--- START ---
(* ===== verification/PromiseTheorems.v ===== *)
(** Runs of the promise runtime: refinement of the abstract machine, jobs in
    registration order whatever the order of registration and settlement, and a
    collector that sees every word that leaves a reaction list. *)

From stdpp Require Import gmap.
From S2P Require Import Prelude F64 Value Linked Slab SlabSpec Promise PromiseSpec PromiseLists PromiseRefine.

(** * Operations *)

Inductive promise_op : Type :=
| ONew (p : Z)
| ORegister (p : Z) (g : registration)
| OFulfill (p value : Z)
| OReject (p reason : Z)
| OFinalize (p : Z)
| OHostJob (fn data : Z) (reject : bool) (argument : Z)
| OThenable (then_ thenable resolve_fn reject_fn : Z)
| OAdopt (captured_then source target target_constructor : Z)
| OContext (c : Z)
| OBegin
| OEnd
| OStop.

Section Run.
Context (h : HeapCells) (aligned_alloc : gmap Z SlabBlock -> Z) (promise_constructor : Z).

Definition promise_step (v : PromiseVm) (op : promise_op) : outcome PromiseVm :=
  match op with
  | ONew p => Ret (mal_promise_object_new p v)
  | ORegister p g => perform h aligned_alloc promise_constructor g p v
  | OFulfill p value => mal_promise_fulfill h aligned_alloc p value v
  | OReject p reason => mal_promise_reject h aligned_alloc p reason v
  | OFinalize p => finalize_promise h p v
  | OHostJob fn data reject argument => mal_vm_enqueue_host_job aligned_alloc fn data reject argument v
  | OThenable t th rs rj => mal_vm_enqueue_thenable_job aligned_alloc t th rs rj v
  | OAdopt t src tg ct => mal_vm_enqueue_promise_adoption_job aligned_alloc t src tg ct v
  | OContext c => Ret (with_context c (async_scope v) v)
  | OBegin => drain_begin v
  | OEnd => drain_end h v
  | OStop => Ret (drain_stop v)
  end.

(** The machine of ECMAScript: promises, a queue of jobs and the async context. *)
Definition spec_op (s : SVm) (op : promise_op) : SVm :=
  match op with
  | ONew p => set_sp p (mkSPromise MAL_PROMISE_PENDING false MAL_VALUE_UNDEFINED []) s
  | ORegister p g => spec_register p (reaction_of h promise_constructor g) s
  | OFulfill p value => spec_settle p MAL_PROMISE_FULFILLED value s
  | OReject p reason => spec_settle p MAL_PROMISE_REJECTED reason s
  | OFinalize p =>
      mkSVm (delete p (sv_promises s)) (sv_jobs s) (sv_active s) (sv_context s) (sv_scope s) (sv_unhandled s)
  | OHostJob fn data reject argument =>
      add_jobs [mkJob None MAL_JOB_HOST_CALLBACK reject false false (sv_context s) (PHost fn data argument)] s
  | OThenable t th rs rj =>
      add_jobs [mkJob None MAL_JOB_PROMISE_RESOLVE_THENABLE false false false (sv_context s) (PThenable t th rs rj)] s
  | OAdopt t src tg ct =>
      add_jobs [mkJob None MAL_JOB_PROMISE_RESOLVE_THENABLE false false false (sv_context s) (PThenable t src tg ct)] s
  | OContext c => set_context c (sv_scope s) s
  | OBegin =>
      match sv_jobs s with
      | [] => s
      | j :: js =>
          mkSVm (sv_promises s) js (Some j) (j_context j) (Some (default (sv_context s) (sv_scope s))) (sv_unhandled s)
      end
  | OEnd => mkSVm (sv_promises s) (sv_jobs s) None (sv_context s) (sv_scope s) (sv_unhandled s)
  | OStop => set_context (default (sv_context s) (sv_scope s)) None s
  end.

(** When an operation may occur: promises that exist, fresh cells, capabilities
    that are no int32, one job at a time. *)
Definition op_enabled (s : SVm) (op : promise_op) : Prop :=
  match op with
  | ONew p => sv_promises s !! p = None
  | ORegister p g => is_Some (sv_promises s !! p) /\ reaction_ok (reaction_of h promise_constructor g)
  | OFulfill p _ | OReject p _ | OFinalize p => is_Some (sv_promises s !! p)
  | OBegin => sv_active s = None
  | OEnd => is_Some (sv_active s)
  | _ => True
  end.

Fixpoint promise_run (v : PromiseVm) (ops : list promise_op) : outcome PromiseVm :=
  match ops with [] => Ret v | op :: ops => v ← promise_step v op; promise_run v ops end.
Fixpoint spec_run (s : SVm) (ops : list promise_op) : SVm :=
  match ops with [] => s | op :: ops => spec_run (spec_op s op) ops end.
Fixpoint ops_enabled (s : SVm) (ops : list promise_op) : Prop :=
  match ops with [] => True | op :: ops => op_enabled s op /\ ops_enabled (spec_op s op) ops end.

Definition new_vm : PromiseVm := mkVm empty_slab None 0 empty_slab 0 None None None ∅ 0 None [] [] [].
Definition new_machine : SVm := mkSVm ∅ [] None 0 None [].

(** * The remaining steps *)

Lemma new_step v s p :
  rep v s -> sv_promises s !! p = None -> rep (mal_promise_object_new p v) (spec_op s (ONew p)).
Proof.
  intros [(rl & pool & [Hl Hpl Hct Hp]) Hj Hc Hsc Hu] Hn. split; cbn; try done; [|by apply (jobs_rep_same v)].
  pose proof (Hp p) as Hpp. unfold promise_rel in Hpp. rewrite Hn in Hpp. destruct (promises v !! p) eqn:Ho; [done|].
  exists (upd p [] rl), pool. split; cbn; try done.
  - eapply node_lists_perm; [|by apply (proj2 (node_lists_nil _ _ _)) in Hl; exact Hl].
    rewrite plists_fresh by done. apply Permutation_swap.
  - intros q. unfold upd. destruct (decide (q = p)) as [->|].
    + rewrite !lookup_insert_eq. by split; cbn; try done; constructor.
    + rewrite !lookup_insert_ne by done. apply Hp.
Qed.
--- END ---
Your objective:
Return each line of the records above in which the word "that" occurs.

Exercise response:
    collector that sees every word that leaves a reaction list. *)
(** When an operation may occur: promises that exist, fresh cells, capabilities
    that are no int32, one job at a time. *)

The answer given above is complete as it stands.